===== RECORDS FOR THIS EXERCISE =====

Definition kvs_replication_stream (connection_fd output_capacity : Z) : M N (Z * bytes) :=
  m ← manager;
  if negb (rm_initialized m) || bool_decide (rm_role m ≠ KVS_ROLE_PRIMARY) || (connection_fd <? 0) || (output_capacity <=? 0)
  then mret (-1, []) else
  if rm_snapshot_connection_fd m <? 0 then mret (0, []) else
  if negb (connection_fd =? rm_snapshot_connection_fd m) then mret (0, []) else
  r ← (if bool_decide (rm_state m = KVS_REPLICATION_STATE_FULL_SYNC) then primary_rdma_stream else mret None);
  match r with
  | Some r => mret (r, [])
  | None => primary_log_loop 2 0 output_capacity
  end.

(** *** Identifiers *)

Definition hex : bytes := lit "0123456789abcdef".
Definition hex_text (random_bytes : bytes) : M N bytes :=
  deref (mjoin <$> mapM (λ c, a ← znth hex (uchar c / 16); b ← znth hex (uchar c mod 16); Some [a; b]) random_bytes).

(** The loop around [getrandom]. *)
Fixpoint random_loop (fuel : nat) (received : bytes) : M D (option bytes) :=
  let size := KVS_REPLICATION_ID_HEX_LENGTH / 2 in
  if zlen received <? size then
    '(result, eintr) ← sys_getrandom (size - zlen received);
    match fuel with
    | O => undefined
    | S fuel =>
        match result with
        | Some [] => mret None
        | Some b => random_loop fuel (received ++ b)
        | None => if (eintr : bool) then random_loop fuel received else mret None
        end
    end
  else mret (Some received).

(** [output] has room for an identifier; [None] is -1. *)
Definition kvs_replication_generate_id : M N (option bytes) :=
  n ← on_files (gets interruptions);
  r ← on_files (random_loop (S (Z.to_nat (KVS_REPLICATION_ID_HEX_LENGTH / 2) + n)) []);
  match r with
  | None => mret None
  | Some random_bytes => text ← hex_text random_bytes; mret (Some text)
  end.

(** *** The control connection *)

Definition answer_psync (connection_fd response_capacity : Z) : M N (option bytes) :=
  m ← manager;
  if negb (rm_initialized m) || bool_decide (rm_role m ≠ KVS_ROLE_PRIMARY) || bool_decide (rm_replication_id m = []) then mret None else
  if (0 <=? rm_snapshot_connection_fd m) || bool_decide (rs_connection (rm_rdma_sync m) ≠ None)
     || bool_decide (rm_rdma_cleanup_connection m ≠ None)
  then mret None else
  offset ← aof_offset;
  if offset <? 0 then mret None else
  es ← gets (λ n, sv_engines (nd_server n));
  saved ← on_server (on_io (kvs_snapshot_store_save_with_checkpoint es KVS_REPLICATION_PRIMARY_SNAPSHOT_PATH
    (Some (Checkpoint 1 offset))));
  if saved <? 0 then mret None else
  snapshot_stat ← on_files (sys_stat KVS_REPLICATION_PRIMARY_SNAPSHOT_PATH);
  match snapshot_stat with
  | Some (true, st_size) =>
      if st_size <=? 0 then mret None else
      close_snapshot_reader;;
      close_aof_reader;;
      m ← manager;
      '(r, reader) ← on_files (kvs_snapshot_reader_open (rm_snapshot_reader m) KVS_REPLICATION_PRIMARY_SNAPSHOT_PATH st_size);
      update (set_snapshot_reader reader);;
      if r <? 0 then mret None else
      id ← kvs_replication_generate_id;
      match id with
      | None => mret None
      | Some id =>
          update (set_full_sync_id id);;
          update (set_replication_offset offset);;
          update (set_snapshot_file_size st_size);;
          update (set_snapshot_connection_fd connection_fd);;
          update (set_state KVS_REPLICATION_STATE_FULL_SYNC);;
          m ← manager;
          print_line response_capacity (fullresync_line (rm_replication_id m) (rm_replication_offset m)
            (rm_snapshot_file_size m) (rm_rdma_port m) (rm_full_sync_id m))
      end
  | _ => mret None
  end.

Definition kvs_replication_frame_protocol (connection_fd : Z) : kvs_frame_handler N := λ frame response_capacity,
  if (connection_fd <? 0) || (zlen frame <=? 0) || (response_capacity <=? 0) then mret (-1, []) else
  line ← (if bool_decide (frame = lit "PING") then print_line response_capacity pong_line
          else if bool_decide (frame = lit "PSYNC ? -1") then answer_psync connection_fd response_capacity
          else print_line response_capacity unknown_line);
  match line with
  | None => mret (-1, [])
  | Some text => mret (zlen text, text)
  end.

Definition kvs_replication_network_protocol (connection_fd : Z) (msg : bytes) (response : kvs_output_buffer_t) :
    M N (Z * bytes * Z) :=
  if bool_decide (o_data response = None) || (o_capacity response <=? 0) then mret (-1, [], 0) else
  r ← kvs_line_batch_protocol msg (zlen msg) (o_capacity response) (kvs_replication_frame_protocol connection_fd);
  match r with
  | None => mret (-1, [], 0)
  | Some (consumed, reply) => mret (zlen reply, reply, consumed)
  end.

Definition kvs_replication_on_replica_disconnected (connection_fd : Z) : M N unit :=
  m ← manager;
  if negb (rm_initialized m) || bool_decide (rm_role m ≠ KVS_ROLE_PRIMARY) || (connection_fd <? 0)
     || negb (rm_snapshot_connection_fd m =? connection_fd)
  then mret tt else
  kvs_replication_rdma_sync_close;;
  update (set_full_sync_id []);;
  close_snapshot_reader;;
  close_aof_reader;;
  update (set_snapshot_connection_fd (-1));;
  update (set_snapshot_file_size (-1));;
  update (set_state KVS_REPLICATION_STATE_DISCONNECTED).

(** ** The life of the manager *)

Definition kvs_replication_init (role : kvs_role_t) (primary_host : option bytes) (primary_port : Z)
    (snapshot_install_handler : option (bytes → Z → M W Z)) (command_handler : option (addr → aof_replay_handler W)) : M N Z :=
  m ← manager;
  match command_handler with
  | None => mret (-1)
  | Some _ =>
      if rm_initialized m then mret (-1) else
      let host := default [] primary_host in
      if bool_decide (role = KVS_ROLE_REPLICA) && (bool_decide (host = []) || (primary_port =? 0) || (KVS_REPLICATION_HOST_MAX_LENGTH <=? zlen host))
      then mret (-1) else
      offset ← aof_offset;
      if offset <? 0 then mret (-1) else
      generated_replication_id ← (if bool_decide (role = KVS_ROLE_PRIMARY) then kvs_replication_generate_id else mret (Some []));
      match generated_replication_id with
      | None => mret (-1)
      | Some id =>
          update (set_role role);;
          update (set_replication_offset offset);;
          update (set_snapshot_install_handler snapshot_install_handler);;
          update (set_command_handler command_handler);;
          update (set_snapshot_file_size (-1));;
          update (set_snapshot_connection_fd (-1));;
          update (set_snapshot_reader reader_closed);;
          update (set_aof_reader (AofReader (-1) 0 0));;
          update (set_replication_id id);;
          update (set_primary_connection_fd (-1));;
          update (set_state KVS_REPLICATION_STATE_DISCONNECTED);;
          (if bool_decide (role = KVS_ROLE_REPLICA)
           then update (set_primary_host host);; update (set_primary_port primary_port)
           else update (set_primary_host []);; update (set_primary_port 0));;
          update (set_initialized true);;
          mret 0
      end
  end.

Definition kvs_replication_destroy : M N unit :=
  m ← manager;
  if negb (rm_initialized m) then mret tt else
  '(r, connection) ← on_rdma (kvs_rdma_connection_close (rm_rdma_cleanup_connection m));
  update (set_rdma_cleanup_connection connection);;
  if r <? 0 then mret tt else
  r ← kvs_replication_rdma_sync_close;
  if r <? 0 then mret tt else
  '(r, listener) ← on_rdma (kvs_rdma_listener_close (rm_rdma_listener m));
  update (set_rdma_listener listener);;
  if r <? 0 then mret tt else
  update (set_rdma_port 0);;
  update (set_role KVS_ROLE_STANDALONE);;
  update (set_replication_offset 0);;
  close_snapshot_reader;;
  close_aof_reader;;
  abort_snapshot;;
  update (set_snapshot_connection_fd (-1));;
  update (set_snapshot_file_size (-1));;
  update (set_replication_id []);;
  update (set_primary_host []);;
  update (set_primary_port 0);;
  update (set_primary_connection_fd (-1));;
  update (set_state KVS_REPLICATION_STATE_DISCONNECTED);;
  update (set_initialized false).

=====

▸ **REQUIRED WORK**
What the answer needs is every line from the data above with "received" in it.

▸ **COMPLETED TASK**
Fixpoint random_loop (fuel : nat) (received : bytes) : M D (option bytes) :=
  if zlen received <? size then
    '(result, eintr) ← sys_getrandom (size - zlen received);
        | Some b => random_loop fuel (received ++ b)
        | None => if (eintr : bool) then random_loop fuel received else mret None
  else mret (Some received).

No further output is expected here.